AMSTERDAM — A man protesting Philips’ sale of widescreen TVs reportedly shot and killed himself Monday after holding as many as 20 hostages at gunpoint for seven hours in Philips’ temporary headquarters, Amsterdam’s Rembrandt Tower.
The man had sent a fax to state broadcaster NOS reproducing complaints he had sent last year to the Dutch media and to the consumers union, protesting “the arrogant manipulation by vendors of widescreen television,” and the publicity around the sale of the TVs as “creative nonsense.”
In a copy of the fax obtained by Daily Variety, the man also denounced multinationals and marketplace economics, citing books “The Silent Takeover” by Noorena Hertz and “No Logo,” by Noami Klein, both of which take to task transnational corporations and global branding.
Philips, whose corporate slogan is “Let’s Make Things Better,” fired 18,000 employees worldwide over the past year.

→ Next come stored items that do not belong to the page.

Lemma scheme_rest_inv (url s : string) :
  scheme_rest url = Some s ->
  forallb is_scheme_char (list_ascii_of_string s) = true /\
  exists rest, url = (s ++ String ":" rest)%string.
Proof.
  revert s. induction url as [|c url IH]; intros s H; simpl in H; [discriminate|].
  destruct (Nat.eqb (nat_of_ascii c) 58) eqn:E.
  - injection H as <-. split; [reflexivity|].
    exists url. simpl. f_equal.
    apply Nat.eqb_eq in E. rewrite <- (ascii_nat_embedding c), E. reflexivity.
  - destruct (is_scheme_char c) eqn:Hc; [|discriminate].
    destruct (scheme_rest url) as [s'|]; [|discriminate].
    injection H as <-. destruct (IH s' eq_refl) as (Hs & rest & ->).
    split; [simpl; now rewrite Hc|]. exists rest. reflexivity.
Qed.

Lemma uri_scheme_of_valid (scheme rest : string) :
  valid_scheme scheme = true ->
  uri_scheme (scheme ++ String ":" rest) = Some scheme.
Proof.
  intros Hv. destruct scheme as [|c s]; [discriminate Hv|].
  simpl in Hv. apply andb_true_iff in Hv. destruct Hv as [Hc Hs].
  simpl. rewrite Hc, (scheme_rest_app s rest Hs). reflexivity.
Qed.

(** X5.  [RE_URI_SCHEME] finds the scheme [s] in a URL exactly when the
    URL is [s], a colon and anything, and [s] is a letter followed by
    letters, [+], [-] and [.]: a digit ends the scheme without a colon, so
    such a URL has none. *)
Theorem uri_scheme_spec (url scheme : string) :
  uri_scheme url = Some scheme <->
  valid_scheme scheme = true /\ exists rest, url = (scheme ++ String ":" rest)%string.
Proof.
  split.
  - destruct url as [|c url]; simpl; [discriminate|].
    destruct (is_ascii_letter c) eqn:Hc; [|discriminate].
    destruct (scheme_rest url) as [s|] eqn:Hs; [|discriminate].
    intros [= <-]. destruct (scheme_rest_inv url s Hs) as (H & rest & ->).
    split; [simpl; now rewrite Hc, H|]. exists rest. reflexivity.
  - intros (Hv & rest & ->). now apply uri_scheme_of_valid.
Qed.

(** X6.  After [register_backend(scheme, b)], [get_backend] answers
    every URL of that scheme with [b], whatever was registered for it
    before, and every URL of another scheme as before. *)
Theorem register_backend_get_backend (scheme : string) (backend_class : BackendImpl)
        (_backends_map : list (string * BackendImpl)) (rest : string) :
  valid_scheme scheme = true ->
  get_backend (register_backend scheme backend_class _backends_map)
              (scheme ++ String ":" rest) = Ret backend_class /\
  (forall url scheme', uri_scheme url = Some scheme' -> scheme' <> scheme ->
     get_backend (register_backend scheme backend_class _backends_map) url
     = get_backend _backends_map url) /\
  (forall url, uri_scheme url = None ->
     get_backend (register_backend scheme backend_class _backends_map) url
     = Exc (Not_a_url url)).
Proof.
  intros Hv. unfold get_backend, register_backend. split; [|split].
  - rewrite (uri_scheme_of_valid scheme rest Hv), assoc_set_same. reflexivity.
  - intros url scheme' -> Hne. now rewrite assoc_set_other.
  - intros url ->. reflexivity.
Qed.

(** X7.  [find_source] walks up the parents of an element.  When the
    first element on the way with a non-empty source is [s] (the element
    itself or an ancestor), it returns [s] and the short-names from [s]
    down to the element, the name of [s] itself first; when no element up
    to the root has a source it returns the pair of [None]s. *)
Theorem find_source_nearest (h : Heap) (x : oid) (ups : list oid) (fuel : nat) :
  parents h x ups ->
  length ups < fuel ->
  ((forall y, In y (removelast (x :: ups)) -> o_source (objs h y) = "") ->
   o_source (objs h (last ups x)) <> "" ->
   find_source fuel h x
   = Ret (Some (last ups x, rev (map (fun y => o_id_short (objs h y)) (x :: ups))))) /\
  ((forall y, In y (x :: ups) -> o_source (objs h y) = "") ->
   o_parent (objs h (last ups x)) = None ->
   find_source fuel h x = Ret None).
Proof.
  intros Hp Hf. unfold find_source. split.
  - intros Hs Hne. now rewrite (find_source_loop_found h ups x _ fuel Hp Hs Hne Hf).
  - intros Hs Hroot. now apply (find_source_loop_none h ups x _ fuel Hp Hs Hroot Hf).
Qed.

End KeysAndSources.

Section KeysAndSourcesExamples.

#[local] Existing Instance ascii_runtime.

Lemma Key_from_referable_get_identifier_witness :
  exists k, Key_from_referable example_KEY_ELEMENTS_CLASSES (objs store3 20) = Ret k /\
            Key_get_identifier k = Some submodel_id.
Proof.
  destruct (Key_from_referable_get_identifier example_KEY_ELEMENTS_CLASSES (objs store3 20))
    as (H & _).
  apply H; [reflexivity | discriminate].
Defined.

Lemma resolve_asks_for_get_identifier_witness :
  exists i root, AASReference_get_identifier reference3 = Ret i /\
                 provider3 i = Some root.
Proof.
  destruct (resolve_asks_for_get_identifier reference3 provider3 store3) as (_ & _ & H).
  - discriminate.
  - exact (H 22 eq_refl).
Defined.

Lemma from_referable_get_identifier_witness :
  exists r,
    from_referable example_KEY_ELEMENTS_CLASSES 3 store3 22 = Ret r /\
    AASReference_get_identifier r = Ret submodel_id /\
    length (ref_key r) = 3.
Proof.
  apply (from_referable_get_identifier example_KEY_ELEMENTS_CLASSES store3 20 [21; 22] 3).
  - reflexivity.
  - discriminate.
  - simpl. split; [exact store3_child_21|]. split; [exact store3_child_22|exact I].
  - simpl. lia.
Defined.

Lemma register_backend_get_backend_witness :
  get_backend (register_backend "couchdb+ssl" quiet_backend example_backends)
              "couchdb+ssl://localhost/db" = Ret quiet_backend.
Proof.
  apply (register_backend_get_backend "couchdb+ssl" quiet_backend example_backends
           "//localhost/db").
  reflexivity.
Defined.

Lemma find_source_nearest_witness :
  find_source 3 store4 33 = Ret (Some (32, ["e"; "c"])).
Proof.
  destruct (find_source_nearest store4 33 [32] 3) as (H & _).
  - simpl. auto.
  - simpl. lia.
  - apply H.
    + intros y [<-|[]]. reflexivity.
    + discriminate.
Defined.

End KeysAndSourcesExamples.

Section SetOperations.

Context {py : PyRuntime}.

Some hostages escaped earlier in the siege, but the 59-year-old unidentified man still held seven at gunpoint before he quietly walked into a men’s restroom and, according to police, fired two bullets into his head. He later died in an Amsterdam hospital.
The Dutch bomb squad also took a suitcase filled with explosives from the siege site. Police say the man had a history of psychological problems. He had made dozens of complaints to Philips, the Consumer Union and newspapers, charging that widescreen was inferior to the traditional screen and that consumers were being sold a bill of goods.